EXERCISE MATERIAL:
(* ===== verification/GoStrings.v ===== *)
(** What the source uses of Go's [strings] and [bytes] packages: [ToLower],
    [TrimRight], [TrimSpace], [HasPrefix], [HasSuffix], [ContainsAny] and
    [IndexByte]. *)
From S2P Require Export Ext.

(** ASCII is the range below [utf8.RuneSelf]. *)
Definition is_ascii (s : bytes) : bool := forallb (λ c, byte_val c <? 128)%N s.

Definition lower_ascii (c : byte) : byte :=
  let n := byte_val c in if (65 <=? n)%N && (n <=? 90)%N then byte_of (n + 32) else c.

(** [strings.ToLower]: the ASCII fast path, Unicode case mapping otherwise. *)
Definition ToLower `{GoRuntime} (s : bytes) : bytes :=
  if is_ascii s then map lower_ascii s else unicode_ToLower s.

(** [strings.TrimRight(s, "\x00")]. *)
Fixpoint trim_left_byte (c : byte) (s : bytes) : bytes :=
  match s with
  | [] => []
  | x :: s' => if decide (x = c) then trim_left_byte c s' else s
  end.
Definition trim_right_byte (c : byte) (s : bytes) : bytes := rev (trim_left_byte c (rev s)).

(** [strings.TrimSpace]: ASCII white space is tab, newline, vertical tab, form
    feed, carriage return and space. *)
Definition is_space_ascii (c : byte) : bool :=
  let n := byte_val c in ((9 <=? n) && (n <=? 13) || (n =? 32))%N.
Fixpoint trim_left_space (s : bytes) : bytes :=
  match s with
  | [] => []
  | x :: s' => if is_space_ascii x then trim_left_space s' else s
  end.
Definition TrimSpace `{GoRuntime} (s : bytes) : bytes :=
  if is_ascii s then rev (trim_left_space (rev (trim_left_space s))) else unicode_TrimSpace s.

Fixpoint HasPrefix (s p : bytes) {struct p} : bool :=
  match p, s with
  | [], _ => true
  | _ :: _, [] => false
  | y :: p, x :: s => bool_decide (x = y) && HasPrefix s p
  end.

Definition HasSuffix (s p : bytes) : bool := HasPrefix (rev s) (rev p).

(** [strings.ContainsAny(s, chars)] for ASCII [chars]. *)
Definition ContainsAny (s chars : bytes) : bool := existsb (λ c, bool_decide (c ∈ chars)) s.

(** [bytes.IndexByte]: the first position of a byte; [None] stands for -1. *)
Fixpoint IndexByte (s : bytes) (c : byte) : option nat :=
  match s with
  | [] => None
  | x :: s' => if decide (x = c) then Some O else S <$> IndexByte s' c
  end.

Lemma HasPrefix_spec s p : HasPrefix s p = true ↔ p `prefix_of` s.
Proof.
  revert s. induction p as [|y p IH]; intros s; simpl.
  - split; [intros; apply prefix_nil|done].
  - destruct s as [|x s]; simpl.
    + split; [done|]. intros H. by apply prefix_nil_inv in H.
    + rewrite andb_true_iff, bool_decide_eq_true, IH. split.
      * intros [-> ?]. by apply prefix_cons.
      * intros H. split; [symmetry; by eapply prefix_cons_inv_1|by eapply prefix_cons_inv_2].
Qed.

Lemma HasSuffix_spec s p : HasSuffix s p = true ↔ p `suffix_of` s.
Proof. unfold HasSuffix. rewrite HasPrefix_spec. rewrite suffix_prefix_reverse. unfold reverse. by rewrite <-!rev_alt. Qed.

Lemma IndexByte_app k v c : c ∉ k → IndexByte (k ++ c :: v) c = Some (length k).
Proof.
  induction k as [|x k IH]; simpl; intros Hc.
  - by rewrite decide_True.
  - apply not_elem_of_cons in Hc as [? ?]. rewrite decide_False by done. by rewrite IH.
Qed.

--

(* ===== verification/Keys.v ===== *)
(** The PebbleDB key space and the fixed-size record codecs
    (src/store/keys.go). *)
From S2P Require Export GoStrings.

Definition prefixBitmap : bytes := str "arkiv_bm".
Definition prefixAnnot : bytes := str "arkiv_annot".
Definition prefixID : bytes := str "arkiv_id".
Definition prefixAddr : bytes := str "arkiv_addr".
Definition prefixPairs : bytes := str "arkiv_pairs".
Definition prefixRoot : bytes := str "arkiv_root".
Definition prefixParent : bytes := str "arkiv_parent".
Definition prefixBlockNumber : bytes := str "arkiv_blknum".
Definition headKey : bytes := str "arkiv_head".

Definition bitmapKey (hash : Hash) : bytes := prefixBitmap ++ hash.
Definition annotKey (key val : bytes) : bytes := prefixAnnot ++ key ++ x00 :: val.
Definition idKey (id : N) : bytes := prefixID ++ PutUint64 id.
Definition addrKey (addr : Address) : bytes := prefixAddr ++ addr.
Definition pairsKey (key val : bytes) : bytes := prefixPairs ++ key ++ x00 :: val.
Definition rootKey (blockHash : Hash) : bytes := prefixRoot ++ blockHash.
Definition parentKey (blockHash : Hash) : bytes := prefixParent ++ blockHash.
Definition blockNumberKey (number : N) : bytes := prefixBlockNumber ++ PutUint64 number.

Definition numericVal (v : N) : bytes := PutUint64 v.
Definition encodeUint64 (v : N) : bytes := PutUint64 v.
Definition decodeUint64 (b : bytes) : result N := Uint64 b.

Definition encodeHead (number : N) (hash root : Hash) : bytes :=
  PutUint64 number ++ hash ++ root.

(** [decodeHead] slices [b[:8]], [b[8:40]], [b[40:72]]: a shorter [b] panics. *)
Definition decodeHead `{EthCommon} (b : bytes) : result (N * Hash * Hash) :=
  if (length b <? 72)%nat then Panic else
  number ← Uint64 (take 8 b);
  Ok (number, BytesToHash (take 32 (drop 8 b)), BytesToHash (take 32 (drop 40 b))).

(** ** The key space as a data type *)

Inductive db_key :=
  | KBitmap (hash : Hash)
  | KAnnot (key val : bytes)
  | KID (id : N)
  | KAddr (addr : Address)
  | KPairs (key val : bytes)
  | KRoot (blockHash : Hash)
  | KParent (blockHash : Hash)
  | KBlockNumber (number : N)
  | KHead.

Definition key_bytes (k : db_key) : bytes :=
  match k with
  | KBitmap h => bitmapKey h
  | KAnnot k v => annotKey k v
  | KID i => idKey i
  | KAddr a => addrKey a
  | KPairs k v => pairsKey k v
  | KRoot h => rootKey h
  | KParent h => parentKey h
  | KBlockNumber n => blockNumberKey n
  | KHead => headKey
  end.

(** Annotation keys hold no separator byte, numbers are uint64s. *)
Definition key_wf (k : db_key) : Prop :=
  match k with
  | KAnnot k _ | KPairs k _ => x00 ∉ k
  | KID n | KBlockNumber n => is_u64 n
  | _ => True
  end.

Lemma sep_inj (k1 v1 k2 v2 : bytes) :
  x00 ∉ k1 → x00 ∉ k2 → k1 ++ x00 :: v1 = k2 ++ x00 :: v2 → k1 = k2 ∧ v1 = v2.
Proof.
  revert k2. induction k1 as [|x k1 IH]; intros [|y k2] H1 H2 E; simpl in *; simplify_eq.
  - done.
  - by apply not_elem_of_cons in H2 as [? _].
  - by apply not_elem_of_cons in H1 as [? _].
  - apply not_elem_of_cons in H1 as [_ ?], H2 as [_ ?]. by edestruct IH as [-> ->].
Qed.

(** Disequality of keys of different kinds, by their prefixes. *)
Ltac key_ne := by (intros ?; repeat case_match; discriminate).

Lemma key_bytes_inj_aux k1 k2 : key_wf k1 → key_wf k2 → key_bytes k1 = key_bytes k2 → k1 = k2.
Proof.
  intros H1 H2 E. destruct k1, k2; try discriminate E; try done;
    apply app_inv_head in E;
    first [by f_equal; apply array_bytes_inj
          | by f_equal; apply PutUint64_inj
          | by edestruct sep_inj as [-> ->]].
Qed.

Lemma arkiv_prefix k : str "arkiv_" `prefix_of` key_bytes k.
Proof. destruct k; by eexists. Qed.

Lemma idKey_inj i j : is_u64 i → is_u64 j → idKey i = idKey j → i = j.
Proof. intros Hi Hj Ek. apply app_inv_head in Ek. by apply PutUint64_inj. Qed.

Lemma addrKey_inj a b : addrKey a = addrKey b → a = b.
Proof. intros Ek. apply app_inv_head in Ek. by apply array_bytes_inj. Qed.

---

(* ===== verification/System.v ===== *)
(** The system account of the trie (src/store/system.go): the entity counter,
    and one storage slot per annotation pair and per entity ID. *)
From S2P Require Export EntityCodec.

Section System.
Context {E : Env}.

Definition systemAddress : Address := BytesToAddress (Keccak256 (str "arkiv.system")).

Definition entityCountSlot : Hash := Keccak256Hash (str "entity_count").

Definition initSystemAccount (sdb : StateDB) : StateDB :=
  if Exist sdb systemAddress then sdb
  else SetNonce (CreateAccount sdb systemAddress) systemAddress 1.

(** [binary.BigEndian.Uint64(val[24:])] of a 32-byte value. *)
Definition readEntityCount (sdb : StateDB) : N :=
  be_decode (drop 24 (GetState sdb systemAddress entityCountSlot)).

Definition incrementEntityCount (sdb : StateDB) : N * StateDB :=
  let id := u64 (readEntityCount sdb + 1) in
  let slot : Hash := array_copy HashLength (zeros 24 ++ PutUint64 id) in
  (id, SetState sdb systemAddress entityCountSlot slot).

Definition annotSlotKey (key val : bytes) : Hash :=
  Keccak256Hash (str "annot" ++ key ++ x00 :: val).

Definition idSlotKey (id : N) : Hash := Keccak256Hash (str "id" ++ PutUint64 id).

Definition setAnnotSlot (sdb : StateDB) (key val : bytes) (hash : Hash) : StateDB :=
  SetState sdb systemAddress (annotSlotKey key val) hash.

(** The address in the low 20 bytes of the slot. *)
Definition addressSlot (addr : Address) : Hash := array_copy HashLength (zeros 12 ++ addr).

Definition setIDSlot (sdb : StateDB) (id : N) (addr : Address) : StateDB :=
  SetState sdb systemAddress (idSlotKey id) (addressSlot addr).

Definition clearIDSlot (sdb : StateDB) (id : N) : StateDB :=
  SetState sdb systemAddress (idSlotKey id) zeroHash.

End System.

EXERCISE PROMPT: Taking the entries above, print exactly the lines starting at the line with "i => idKey i" and ending at the line with "Lemma idKey_inj i", both included.

YOUR RESPONSE:
  | KID i => idKey i
  | KAddr a => addrKey a
  | KPairs k v => pairsKey k v
  | KRoot h => rootKey h
  | KParent h => parentKey h
  | KBlockNumber n => blockNumberKey n
  | KHead => headKey
  end.

(** Annotation keys hold no separator byte, numbers are uint64s. *)
Definition key_wf (k : db_key) : Prop :=
  match k with
  | KAnnot k _ | KPairs k _ => x00 ∉ k
  | KID n | KBlockNumber n => is_u64 n
  | _ => True
  end.

Lemma sep_inj (k1 v1 k2 v2 : bytes) :
  x00 ∉ k1 → x00 ∉ k2 → k1 ++ x00 :: v1 = k2 ++ x00 :: v2 → k1 = k2 ∧ v1 = v2.
Proof.
  revert k2. induction k1 as [|x k1 IH]; intros [|y k2] H1 H2 E; simpl in *; simplify_eq.
  - done.
  - by apply not_elem_of_cons in H2 as [? _].
  - by apply not_elem_of_cons in H1 as [? _].
  - apply not_elem_of_cons in H1 as [_ ?], H2 as [_ ?]. by edestruct IH as [-> ->].
Qed.

(** Disequality of keys of different kinds, by their prefixes. *)
Ltac key_ne := by (intros ?; repeat case_match; discriminate).

Lemma key_bytes_inj_aux k1 k2 : key_wf k1 → key_wf k2 → key_bytes k1 = key_bytes k2 → k1 = k2.
Proof.
  intros H1 H2 E. destruct k1, k2; try discriminate E; try done;
    apply app_inv_head in E;
    first [by f_equal; apply array_bytes_inj
          | by f_equal; apply PutUint64_inj
          | by edestruct sep_inj as [-> ->]].
Qed.

Lemma arkiv_prefix k : str "arkiv_" `prefix_of` key_bytes k.
Proof. destruct k; by eexists. Qed.

Lemma idKey_inj i j : is_u64 i → is_u64 j → idKey i = idKey j → i = j.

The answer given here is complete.